ERSTER AUFZUG. ERSTER AUFTRI'IT

PHERAT.
Wie? da das Glück sich selbst auf unsre Seite wendet
Und den zu sichern Feind in unsre Netze sendet,
Wie, Herr, da zweifelst du, daß uns der Streich gelingt,
Der Belsazern den Tod und dir die Krone bringt:
Nein, heute muß es sein, es sterb der König heute,
Es sei ein Tag voll Tod, der große Tag der Freude.
Heut ist des Sesachs Fest, ich weih ihm meine Wut.
Statt Wein, der sonst ihm floß, fließ heut ihm rauchend Blut.
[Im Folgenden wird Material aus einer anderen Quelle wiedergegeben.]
(** Body of the loop that fills [groupSeries]. *)
Definition take_series (state : gmap string Series * list held)
    (seriesItem : OperSeries) : gmap string Series * list held :=
  let '(plotSeries, groupSeries) := state in
  match plotSeries !! series_Name seriesItem with
  | None => (plotSeries, groupSeries ++ [Missing])
  | Some series =>
      (if scales (series_scale seriesItem)
       then <[series_Name seriesItem :=
                Scale series (series_scale seriesItem)]> plotSeries
       else plotSeries,
       groupSeries ++ [Shared (series_Name seriesItem)])
  end.

(** The series operations of a group: the new [groupSeries], or [None]
    where the code moves on to the next group. *)
Definition operate (plotReq : PlotRequest) (groupItem : OperGroup)
    (plotSeries : gmap string Series) (groupSeries : list held)
    : exec (option (list held)) :=
  if (group_Type groupItem =? OperTypeAverage) || (group_Type groupItem =? OperTypeSum)
  then
    consolidated ← ConsolidateSeries unrepresentable
                     (map (current plotSeries) groupSeries)
                     (req_startTime plotReq) (req_endTime plotReq)
                     (req_Sample plotReq) ConsolidateAverage;
    match consolidated.2 with
    | Some _ => Done None
    | None =>
        combination ← (if group_Type groupItem =? OperTypeAverage
                       then AverageSeries consolidated.1
                       else SumSeries consolidated.1);
        match combination.2 with
        | Some _ => Done None
        | None =>
            Done (Some [Own (if scales (group_scale groupItem)
                             then Scale combination.1 (group_scale groupItem)
                             else combination.1)])
        end
    end
  else
    _ ← mapM (λ seriesItem,
                Downsample unrepresentable (current plotSeries seriesItem)
                  (req_startTime plotReq) (req_endTime plotReq)
                  (req_Sample plotReq) ConsolidateAverage)
             groupSeries;
    Done (Some groupSeries).

(** Body of the loop that summarizes the series of a group and appends
    them to the response. *)
Definition summarize_series (plotReq : PlotRequest)
    (state : gmap string Series * list held) (seriesItem : held)
    : exec (gmap string Series * list held) :=
  let '(plotSeries, response) := state in
  summary ← Summarize unrepresentable (current plotSeries seriesItem)
              (req_Percentiles plotReq);
  match seriesItem with
  | Missing => Done (plotSeries, response ++ [Missing])
  | Shared name =>
      Done (alter (λ series, {| Name := Name series; Plots := Plots series;
                                Step := Step series; Summary := summary |})
                  name plotSeries,
            response ++ [Shared name])
  | Own series =>
      Done (plotSeries,
            response ++ [Own {| Name := Name series; Plots := Plots series;
                                Step := Step series; Summary := summary |}])
  end.

(** Body of the loop over [graph.Groups]. *)
Definition serve_group (plotReq : PlotRequest)
    (state : gmap string Series * list held) (groupItem : OperGroup)
    : exec (gmap string Series * list held) :=
  let '(plotSeries, response) := state in
  let '(plotSeries, groupSeries) :=
    fold_left take_series (group_Series groupItem) (plotSeries, []) in
  operated ← operate plotReq groupItem plotSeries groupSeries;
  match operated with
  | None => Done (plotSeries, response)
  | Some groupSeries =>
      foldlM (summarize_series plotReq) groupSeries (plotSeries, response)
  end.

(** The series of the response, as they read when the response is
    written. *)
Definition response_series (plotReq : PlotRequest) (graph : Graph)
    (plotSeries : gmap string Series) : exec (list Series) :=
  final ← foldlM (serve_group plotReq) (Groups graph) (plotSeries, []);
  Done (map (current final.1) final.2).

End Response.

End graphs.

(* ================================================================== *)
(** * Vocabulary of the statements                                     *)
(* ================================================================== *)

Module Spec.
Import plot.

(** The number of plots per consolidated series as the specification
    words it: [sample] when it does not exceed the longest input, that
    maximum otherwise. *)
Definition claimed_count (seriesList : list Series) (sample : Z) : Z :=
  if sample <=? maxLength seriesList then sample else maxLength seriesList.

(** The same, with the case of inputs that are all empty set apart. *)
Definition capped_sample (seriesList : list Series) (sample : Z) : Z :=
  if (sample <=? maxLength seriesList) || (maxLength seriesList =? 0)
  then sample else maxLength seriesList.

(** The width of a bucket. *)
Definition step_of (startTime endTime : Go.Time) (sample : Z) : Duration :=
  wrap64 (Z.quot (Time_Sub endTime startTime) sample).

(** The plots of a series that belong to bucket [i]: those inside the
    window whose index is [i], in the order of the series. *)
Definition members (unrepresentable : float → Z) (startTime endTime : Go.Time)
    (step : Duration) (i : Z) (ps : list Plot) : list Plot :=
  List.filter
    (λ p, negb (Time_Before (Time p) startTime || Time_After (Time p) endTime)
          && (plotIndex unrepresentable startTime step p =? i))
    ps.

(** Bucket [i] of a series once its plots are propagated. *)
Definition bucket (unrepresentable : float → Z) (startTime endTime : Go.Time)
    (step : Duration) (i : Z) (ps : list Plot) : plotBucket :=
  {| startTime := Time_Add startTime (int64_mul i step);
     plots := members unrepresentable startTime endTime step i ps |}.

(** The instant half-way between two plots, fraction of a nanosecond
    dropped. *)
Definition midpoint (first final : Plot) : Go.Time :=
  Time_Add (Time first) (Z.quot (Time_Sub (Time final) (Time first)) 2).

(** The values at point [i] of the series that have such a point. *)
Definition column (seriesList : list Series) (i : nat) : list float :=
  omap (λ series, Val <$> Plots series !! i) seriesList.

(** The contributors at point [i]: the values that are not NaN. *)
Definition contributors (seriesList : list Series) (i : nat) : list float :=
  List.filter (λ v, negb (IsNaN v)) (column seriesList i).

(** The float64 sum of a list, accumulated from the left from [0.0]. *)
Definition fsum (l : list float) : float := fold_left PrimFloat.add l 0%float.

(** The combined value of a list of contributors. *)
Definition combined (average : bool) (l : list float) : float :=
  let n := Z.of_nat (length l) in
  if n =? 0 then NaN
  else if average then PrimFloat.div (fsum l) (float64_of_int n)
  else fsum l.

(** The NaN-ignoring minimum on values: one step of the rule of the bucket
    MIN. *)
Definition min_value_step (m v : float) : float :=
  if negb (IsNaN v) && PrimFloat.ltb v m || IsNaN m then v else m.

(** A key is present in a summary. *)
Definition has_key (summary : option (gmap string Value)) (key : string) : Prop :=
  match summary with
  | Some entries => is_Some (entries !! key)
  | None => False
  end.

(** The decimal numeral of a natural number. *)
Definition numeral (n : nat) : string := string_of_digits (digits (Z.of_nat n)).

(** The value is marshalled as the literal [0]. *)
Definition writes_zero (unrepresentable : float → Z) (value : Value) : bool :=
  match MarshalJSON unrepresentable value with
  | Ok (Integer 0) => true
  | _ => false
  end.

(** The backend that owns the origin of a series of a group, if the origin
    is known and has one. *)
Definition backend_of (Origins : gmap string server.Origin)
    (serie : server.OperSerie) : server.BackendHandler :=
  Origins !! server.serie_Origin serie ≫= server.Backend.

(** The entries of the query of a group: for each series in turn, for each
    of its sources, what that source contributes. *)
Definition all_queries {Metric : Type}
    (GetMetric : string → string → string → option Metric)
    (ExpandGroup : string → Z → list string)
    (LibraryItemSourceGroup LibraryItemMetricGroup : Z)
    (plotReq : server.PlotRequest) (series : list server.OperSerie)
    : list (server.SerieQuery Metric) :=
  concat (map (λ serie,
                 concat (map (server.queries_of Metric GetMetric ExpandGroup
                                LibraryItemMetricGroup serie)
                             (server.sources_of ExpandGroup LibraryItemSourceGroup
                                plotReq serie)))
              series).

End Spec.

(* ================================================================== *)
(** * Further vocabulary                                               *)
(* ================================================================== *)

Module Spec2.
Import plot.

(** One step of a running extreme: the plot [q] replaces [cur] when it is
    not NaN and passes the test [before], or when [cur] is NaN. *)
Definition extreme_step (before : float → float → bool) (cur q : Plot) : Plot :=
  if negb (IsNaN (Val q)) && before (Val cur) (Val q) || IsNaN (Val cur) then q else cur.

(** What a running extreme [cur] owes to the plots seen so far: it is NaN
    only if they all are, and none of them passes it. *)
Definition extreme_inv (within : float → float → bool) (seen : list Plot) (cur : Plot)
    : Prop :=
  (IsNaN (Val cur) = true → Forall (λ p, IsNaN (Val p) = true) seen)
  ∧ Forall (λ p, IsNaN (Val p) = false → within (Val p) (Val cur) = true) seen.

(** The instant of a plot lies in the window. *)
Definition in_window (startTime endTime : Go.Time) (p : Plot) : Prop :=
  startTime <= Time p <= endTime.

(** The plot an empty bucket consolidates to. *)
Definition no_data (startTime : Go.Time) (step : Duration) (j : Z) : Plot :=
  {| Time := Time_Add startTime (int64_mul j step); Val := NaN |}.

(** A series cut down to its first [n] plots. *)
Definition truncate (n : nat) (series : Series) : Series :=
  {| Name := Name series; Plots := take n (Plots series);
     Step := Step series; Summary := Summary series |}.

(** What the sum of a series alone makes of one of its plots: the value is
    kept, but for the negative zero, which becomes the positive one. *)
Definition sum_alone (p : Plot) : Plot :=
  {| Time := Time p;
     Val := if IsNaN (Val p) then NaN
            else if PrimFloat.eqb (Val p) 0%float then 0%float
            else Val p |}.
Den König und den Hof mag erst der Wein erfüllen,
Dann wollen wir den Durst in seinem Blute stillen.
Wann erst die Mitternacht um den Tyrannen liegt
Und seinen müden Geist in süße Traume wiegt,
Ja dann soll unser Schwert im Finstern gehn und schlagen
Und durch die Finsternis den Tod zum König tragen.
Dann soll das Tor der Stadt dem Cyrus offenstehn,
Und du durch unsre Faust zu Babels Throne gehn.
Dann wird der Untertan, der den Tyrannen scheuet
Durch dich, den er verehrt, vom harten Joch befreiet.
Sei kühn und fürchte nichts, sein Untergang ist nah.
Dich zu verteidigen, sind tausend Fäuste da.